Gould, 84, served as West Feliciana Parish coroner for 28 years until he decided not to seek re-election in 1987. In 2000, he again became coroner when his predecessor moved out of state, and he held the post through 2006.
He suffered from Alzheimer’s disease before he died in his sleep, his son, Ray Gould, said Monday.
“He was a good and faithful man who touched the lives of so very many people as a healer and caretaker in the town of St. Francisville … for over 50 years. He practiced medicine in his own way — slowly and thoroughly, getting to know his patients and their physical, spiritual and emotional health,” his family said in a Facebook tribute.

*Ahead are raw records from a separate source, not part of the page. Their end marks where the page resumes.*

(** [t.Sub(u)]: the difference, saturated to the range of a Duration. *)
Definition Time_Sub (t u : Time) : Duration :=
  Z.max minDuration (Z.min maxDuration (t - u)).

(** [t.After(u)] *)
Definition Time_After (t u : Time) : bool := u <? t.

(** Duration arithmetic of the language: [-d], [a - b], [a * b]. *)
Definition dneg (d : Duration) : Duration := wrap64 (- d).
Definition dsub (a b : Duration) : Duration := wrap64 (a - b).
Definition dmul (a b : Duration) : Duration := wrap64 (a * b).

(** *** sort.Slice

    [sort.Slice(x, less)] reorders [x] so that no later element is
    [less] than an earlier one; it is not stable.  The model inserts
    every element in front of the first one it is not behind, which is
    one of the orders the library may produce. *)
Fixpoint sort_insert {A} (less : A -> A -> bool) (x : A) (l : list A) : list A :=
  match l with
  | [] => [x]
  | y :: l' => if less y x then y :: sort_insert less x l' else x :: l
  end.

Definition sort_Slice {A} (less : A -> A -> bool) (l : list A) : list A :=
  foldr (sort_insert less) [] l.

End Go.

Export Go.

(* ===================================================================== *)
(** ** Types of the unlurker library *)
(* ===================================================================== *)

Module hn.

(** [hn.Item], with the fields the handlers read.  [Parent] is a
    pointer in the source, absent for a story. *)
Record Item : Type := mkItem {
  ID : Z;
  By : string;
  Time : Z;
  Parent : option Z;
  Dead : bool;
  Deleted : bool;
  Title : string;
}.

(** [hn.ItemSet]: the children of one parent, in the order [Slice()]
    lists them. *)
Definition ItemSet : Type := list Item.

End hn.

(** [map[int]hn.ItemSet]: looking up an id with no entry gives the empty
    set. *)
Definition childrenOf (allByParent : gmap Z hn.ItemSet) (id : Z) : hn.ItemSet :=
  default [] (allByParent !! id).

(* ===================================================================== *)
(** ** The tree writer of the first revisions *)
(* ===================================================================== *)

Module Tree.
Import hn.

(** The test both [writeTreeRecurse] and [findActiveChild] apply to an
    item: [time.Unix(item.Time, 0).After(activeAfter) && !item.Dead &&
    !item.Deleted]. *)
Definition isActive (item : Item) (activeAfter : Go.Time) : bool :=
  Time_After (Unix (Time item)) activeAfter
  && negb (Dead item) && negb (Deleted item).

(** The loop of [findActiveChild] over [allByParent[item.ID]]. *)
Fixpoint anyActive (children : ItemSet) (activeAfter : Go.Time) : bool :=
  match children with
  | [] => false
  | child :: rest =>
      if isActive child activeAfter then true else anyActive rest activeAfter
  end.

Definition findActiveChild
    (item : Item) (allByParent : gmap Z ItemSet) (activeAfter : Go.Time) : bool :=
  anyActive (childrenOf allByParent (ID item)) activeAfter.

(** [showText] as [writeTreeRecurse] hands it to [writeItemIndent]. *)
Definition showText
    (item : Item) (allByParent : gmap Z ItemSet) (activeAfter : Go.Time) : bool :=
  isActive item activeAfter
  || findActiveChild item allByParent activeAfter
  || bool_decide (Parent item = None).

(** [d] is a reply below [a]: a child, or a reply below a child. *)
Inductive descendant (allByParent : gmap Z ItemSet) : Item -> Item -> Prop :=
| descendant_child a c :
    c ∈ childrenOf allByParent (ID a) -> descendant allByParent a c
| descendant_below a c d :
    c ∈ childrenOf allByParent (ID a) ->
    descendant allByParent c d -> descendant allByParent a d.

End Tree.

(* ===================================================================== *)
(** ** The front-page scrape *)
(* ===================================================================== *)

Module FrontPage.

(** *** parseAge *)

(** [\s] of the regular expressions: tab, newline, form feed, carriage
    return, space. *)
Definition is_space (c : ascii) : bool :=
  let n := Z.of_N (N_of_ascii c) in
  (n =? 9) || (n =? 10) || (n =? 12) || (n =? 13) || (n =? 32).

Fixpoint drop_while (p : ascii -> bool) (s : string) : string :=
  match s with
  | EmptyString => EmptyString
  | String c s' => if p c then drop_while p s' else s
  end.

Fixpoint take_while (p : ascii -> bool) (s : string) : string :=
  match s with
  | EmptyString => EmptyString
  | String c s' => if p c then String c (take_while p s') else EmptyString
  end.

(** Every byte of [s] is in the class [p]. *)
Fixpoint all_chars (p : ascii -> bool) (s : string) : bool :=
  match s with
  | EmptyString => true
  | String c s' => p c && all_chars p s'
  end.

Definition is_unit (w : string) : bool :=
  bool_decide (w ∈ ["hour"; "hours"; "minute"; "minutes"; "day"; "days"]%string).

(** [relativeAgeRegex.FindStringSubmatch]: the groups [m[1]] and [m[2]]
    of [^\s*(\d+)\s+(hour|hours|minute|minutes|day|days)\s*$], or [None]
    when the string does not match.  Every class of the expression is
    followed by a byte outside it, so each greedy run is the whole run. *)
Definition relativeAgeRegex (s : string) : option (string * string) :=
  let s1 := drop_while is_space s in
  let num := take_while is_digit s1 in
  let s2 := drop_while is_digit s1 in
  let gap := take_while is_space s2 in
  let s3 := drop_while is_space s2 in
  let word := take_while (fun c => negb (is_space c)) s3 in
  let s4 := drop_while (fun c => negb (is_space c)) s3 in
  if bool_decide (num = EmptyString) then None
  else if bool_decide (gap = EmptyString) then None
  else if negb (is_unit word) then None
  else if bool_decide (drop_while is_space s4 = EmptyString)
       then Some (num, word) else None.

Definition parseAge (s : string) : result Duration :=
  match relativeAgeRegex s with
  | None => Err (errUnexpectedAgeFormat s)
  | Some (m1, m2) =>
      match Atoi m1 with
      | None => Err errParseAge
      | Some n =>
          if bool_decide (m2 = "minute" \/ m2 = "minutes")%string
          then Ok (dmul n Minute)
          else if bool_decide (m2 = "hour" \/ m2 = "hours")%string
          then Ok (dmul n Hour)
          else if bool_decide (m2 = "day" \/ m2 = "days")%string
          then Ok (dmul (dmul n 24) Hour)
          else Err (errUnexpectedAgeFormat m2)
      end
  end.

(** *** fetchFrontPageTimesInner *)

(** One match of [frontPageAgeExtractor]: the groups [match[1]] (the
    timestamp of the [title] attribute), [match[2]] (the item id) and
    [match[3]] (the phrase in front of [ ago]). *)
Record Match : Type := mkMatch {
  m_ts : string;
  m_id : string;
  m_age : string;
}.

(** The body of the loop over the matches: the entry written to [m]. *)
Definition drift (now : Go.Time) (ts : Z) (age : Duration) : Duration :=
  dsub (Time_Sub now (Unix ts)) age.

Definition effectiveTime (now : Go.Time) (ts : Z) (age : Duration) : Z :=
  if 2 * Hour <? drift now ts age
  then Time_Unix (Time_Add now (dneg age))
  else ts.

Fixpoint extract (now : Go.Time) (matches : list Match) (m : gmap Z Z)
    : result (gmap Z Z) :=
  match matches with
  | [] => Ok m
  | mt :: rest =>
      match ParseInt (m_ts mt) with
      | None => Err errParseTime
      | Some ts =>
          match Atoi (m_id mt) with
          | None => Err errParseID
          | Some id =>
              match parseAge (m_age mt) with
              | Err e => Err e
              | Ok age => extract now rest (<[id := effectiveTime now ts age]> m)
              end
          end
      end
  end.

(** What [http.DefaultClient.Do] and [io.ReadAll] come back with. *)
Inductive response : Type :=
| RequestNotCreated
| RequestFailed
| Status (code : Z) (status : string) (body : option string).
(** Alice is stored under the email and her hash accepts the password. *)
Lemma verifyUser_sound_witness :
  fst (verifyUser "alice@example.com" "Secret123!" demo)
  = Ok (Some (mkPublic 1 "alice"))
  /\ exists u : user_row,
       In u (users (db demo)) /\ u_email u = "alice@example.com"
       /\ bcrypt_compare (libs demo) "Secret123!" (u_password_hash u) = true
       /\ mkPublic 1 "alice" = mkPublic (u_id u) (u_username u).
Proof.
  assert (H : fst (verifyUser "alice@example.com" "Secret123!" demo)
              = Ok (Some (mkPublic 1 "alice"))).
  { reflexivity. }
  split; [exact H|].
  exact (proj2 (verifyUser_sound demo "alice@example.com" "Secret123!")
           (mkPublic 1 "alice") H).
Defined.

(** The login of alice is a success, so it is not the generic failure. *)
Lemma login_sound_witness :
  fst (login "alice@example.com" "Secret123!" "10.0.0.1" "curl" demo)
  = Ok alice_login
  /\ alice_login <> LoginFailure "Invalid credentials"
  /\ (alice_login = LoginFailure "Invalid credentials"
      \/ exists (u : user_row) (uw : user_with_roles) (jwt : string)
                (session : session_handle),
           alice_login = LoginSuccess (Some uw) jwt session
           /\ In u (users (db demo)) /\ u_email u = "alice@example.com"
           /\ bcrypt_compare (libs demo) "Secret123!" (u_password_hash u)
              = true
           /\ uw_id uw = u_id u
           /\ token session = uuidv4 (libs demo) (uuid_ctr demo)
           /\ expiresAt session = clock demo + SESSION_TTL).
Proof.
  assert (H : fst (login "alice@example.com" "Secret123!" "10.0.0.1" "curl"
                         demo) = Ok alice_login).
  { vm_compute. reflexivity. }
  split; [exact H|]. split.
  - vm_compute. discriminate.
  - exact (login_sound demo "alice@example.com" "Secret123!" "10.0.0.1"
             "curl" alice_login H).
Defined.

(** Alice holds the role viewer and no other; no user has the id 9, which
    is answered with undefined, nor the id 2147483648, which is no
    INTEGER. *)
Lemma getUserWithRoles_roles_witness :
  ((exists u, In u (users (db demo)) /\ u_id u = 1)
   /\ exists uw : user_with_roles,
        fst (getUserWithRoles 1 demo) = Ok (Some uw)
        /\ uw_id uw = 1
        /\ forall name : string,
             In name (uw_roles uw) <->
             exists (ur : user_role_row) (r : role_row),
               In ur (user_roles (db demo)) /\ ur_user_id ur = 1 /\
               In r (roles (db demo)) /\ r_id r = ur_role_id ur /\
               r_name r = name)
  /\ (int4 9 = true /\ fst (getUserWithRoles 9 demo) = Ok None)
  /\ (int4 2147483648 = false
      /\ fst (getUserWithRoles 2147483648 demo) = Throw IntegerOutOfRange).
Proof.
  assert (H : exists u, In u (users (db demo)) /\ u_id u = 1).
  { exists alice. split; [left; reflexivity|reflexivity]. }
  assert (Hno : forall z, z <> 1 -> z <> 2 ->
                          forall u, In u (users (db demo)) -> u_id u <> z).
  { intros z H1 H2 u [<-|[<-|[]]]; simpl; congruence. }
  split; [|split].
  - split; [exact H|].
    exact (proj2 (proj2 (getUserWithRoles_roles demo 1 eq_refl eq_refl
                           eq_refl)) H).
  - split; [reflexivity|].
    exact (proj1 (proj1 (proj2 (getUserWithRoles_roles demo 9 eq_refl
                                  eq_refl eq_refl))
                    (Hno 9 ltac:(discriminate) ltac:(discriminate)))
             eq_refl).
  - split; [reflexivity|].
    exact (proj2 (proj1 (proj2 (getUserWithRoles_roles demo 2147483648
                                  eq_refl eq_refl eq_refl))
                    (Hno 2147483648 ltac:(discriminate)
                         ltac:(discriminate)))
             eq_refl).
Defined.

(** The session the controller leaves for carol passes [isAuthenticated]
    and [hasRole] for her role, and is answered 403 for admin. *)
Lemma controller_login_then_middleware_witness :
  SessionAuth.isAuthenticated carol_session = Next
  /\ SessionAuth.hasRole "user" carol_session = Next
  /\ SessionAuth.hasRole "admin" carol_session
     = Respond 403 "Insufficient permissions".
Proof.
  assert (Hid : SessionAuth.id carol <> 0) by discriminate.
  destruct (proj1 (controller_login_then_middleware carol carol_session
                     eq_refl) Hid) as [H1 [H2 [_ H4]]].
  split; [exact H1|]. split; [exact H2|].
  apply H4; discriminate.
Defined.

(** A password the policy accepts, and the same between other
    characters. *)
Lemma validatePassword_accepts_witness :
  validatePassword (units "Secret123") = true
  /\ validatePassword (units "  " ++ units "Secret123" ++ units "!") = true.
Proof.
  assert (H : validatePassword (units "Secret123") = true).
  { reflexivity. }
  split; [exact H|].
  exact (proj2 validatePassword_accepts (units "Secret123") (units "  ")
           (units "!") H eq_refl eq_refl).
Defined.
Lemma scan_iterate_error_index (n : Z) (l : list (Key * Value)) (s s' : ScanState)
    (o : option string) :
  iterate (fun st k _ => tailConsumer ctx db n st k) l s = (s', o) ->
  scan_innerErr s = None -> scan_innerErr s' <> None ->
  scan_milestoneIndex s' = scan_milestoneIndex s.
Proof.
  revert s. induction l as [|[k v] l IH]; intros s H H0 He; cbn [iterate] in H.
  - assert (s' = s) by congruence. subst. congruence.
  - destruct (tailConsumer ctx db n s k) as [s1 f] eqn:E.
    destruct (tailConsumer_error_index _ _ _ _ _ E) as [Hcont Herr].
    destruct f.
    + destruct (Hcont eq_refl) as [H1 H2].
      rewrite <- H2. apply IH; [assumption | congruence | assumption].
    + assert (s' = s1) by congruence. subst. apply Herr; assumption.
    + assert (s' = s1) by congruence. subst. apply Herr; assumption.
Qed.

(** X21.  An error inside the scan of the tail keys does not stop the
    callback of the pass.  Whenever the callback returns [true] with an
    error recorded that was not recorded before, the error comes from the
    scan started on a cache miss (cancelled, or failed on a bundle), and
    the callback has nevertheless cached milestone index 0 for the bundle
    hash and written the record with milestone index 0; the iteration
    goes on, and whatever records follow an error is still recorded when
    it ends. *)
Theorem inner_scan_error_is_deferred (st st' : MigState) (key : Key) (data : Value) (e : error) :
  migrateConsumer ctx db st key data = (st', Continue) ->
  mig_innerErr st = None ->
  mig_innerErr st' = Some e ->
  exists h legacyMask ci txData tx mck,
    slice key 0 HashSize = Some h /\
    Get (txStore db) h = inl txData /\
    transactionFactory h txData = inl tx /\
    slice (txBundleHash tx) 0 49 = Some mck /\
    cacheFind mck (items (mig_cache st)) = None /\
    mig_cache st' = lru_Add (mig_cache st) mck 0 /\
    lookup key (entries (mig_store st'))
      = Some (Marshal (migratedMetadata h legacyMask ci tx 0)) /\
    forall rest, mig_innerErr (fst (iterate (migrateConsumer ctx db) rest st')) <> None.
Proof.
  intros H H0 He.
  assert (Hrest : forall rest,
             mig_innerErr (fst (iterate (migrateConsumer ctx db) rest st')) <> None).
  { intros rest. destruct (iterate (migrateConsumer ctx db) rest st') as [st2 o] eqn:EI.
    cbn [fst]. eapply migrate_iterate_sticky; [exact EI | congruence]. }
  destruct (migrateConsumer_continue _ _ _ _ _ _ H)
    as (h & legacyMask & ciBytes & ci & txData & tx & mck & st1 & ms &
        Hh & _ & _ & _ & Htx & Hparse & Hmck & ER & HSet & Hcache & Herr & _).
  exists h, legacyMask, ci, txData, tx, mck.
  unfold resolveMilestoneIndex in ER. cbn [mig_store mig_cache mig_counter mig_innerErr] in ER.
  unfold lru_Get in ER.
  destruct (cacheFind mck (items (mig_cache st))) as [i|] eqn:EF; cbv beta iota in ER.
  - exfalso.
    apply (f_equal (fun r : MigState * Index + MigState * flow =>
                      match r with
                      | inl (s, _) => mig_innerErr s
                      | inr _ => None
                      end)) in ER.
    cbn [mig_innerErr] in ER. congruence.
  - destruct (scanBundleTails ctx db (mig_counter st + 1) (mig_innerErr st) (txBundleHash tx))
      as [sc r] eqn:ES.
    destruct r as [[e'|]|m]; try discriminate.
    assert (E1 : st1 = mkMigState (mig_store st)
                         (lru_Add (mig_cache st) mck (scan_milestoneIndex sc))
                         (mig_counter st + 1) (scan_innerErr sc)).
    { apply (f_equal (fun r : MigState * Index + MigState * flow =>
                        match r with
                        | inl (s, _) => s
                        | inr (s, _) => s
                        end)) in ER.
      symmetry. exact ER. }
    assert (Ems : ms = scan_milestoneIndex sc).
    { apply (f_equal (fun r : MigState * Index + MigState * flow =>
                        match r with
                        | inl (_, i) => i
                        | inr _ => 0
                        end)) in ER.
      symmetry. exact ER. }
    assert (Hsc : scan_milestoneIndex sc = 0).
    { unfold scanBundleTails, IterateKeys, Iterate in ES.
      destruct (iterFault _ _); [discriminate|].
      destruct (iterate _ _ _) as [sc' o] eqn:EI.
      assert (sc' = sc) by (destruct o; congruence). subst sc'.
      apply (scan_iterate_error_index _ _ _ _ _ EI).
      - cbn [scan_innerErr]. exact H0.
      - rewrite E1 in Herr. cbn [mig_innerErr] in Herr. congruence. }
    rewrite Ems, Hsc in *.
    refine (conj Hh (conj Htx (conj Hparse (conj Hmck (conj eq_refl (conj _ (conj _ Hrest))))))).
    + rewrite Hcache, E1. reflexivity.
    + unfold Set_ in HSet. destruct (setFault (mig_store st) key); [discriminate|].
      assert (E' : mig_store st' = mkKVStore
                (put key (Marshal (migratedMetadata h legacyMask ci tx 0)) (entries (mig_store st)))
                (getFault (mig_store st)) (setFault (mig_store st)) (iterFault (mig_store st)))
        by congruence.
      rewrite E'. apply lookup_put_same.
Qed.
End Forward.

During his tenure as coroner, Gould was responsible for investigating the deaths of numerous Louisiana State Penitentiary inmates slain by other prisoners during the Angola prison’s bloody era of the early 1970s.
As required by law, Gould also witnessed executions at Angola after Louisiana reinstated the death penalty in 1979.
But it was his service as a family doctor to generations of West Feliciana Parish residents that he will be most remembered for, said Ray Dreher, a retired parish sanitarian, who added that Gould saved his son’s life when the son was an infant.
The West Feliciana Parish Civic Club named Gould as its “Citizen of the Year” in 1997 for his service to the community and for pushing for a hospital in the rural parish, a goal that was reached in 1969.
He was a graduate of the University of Illinois and Tulane Medical School. The family is planning a memorial service.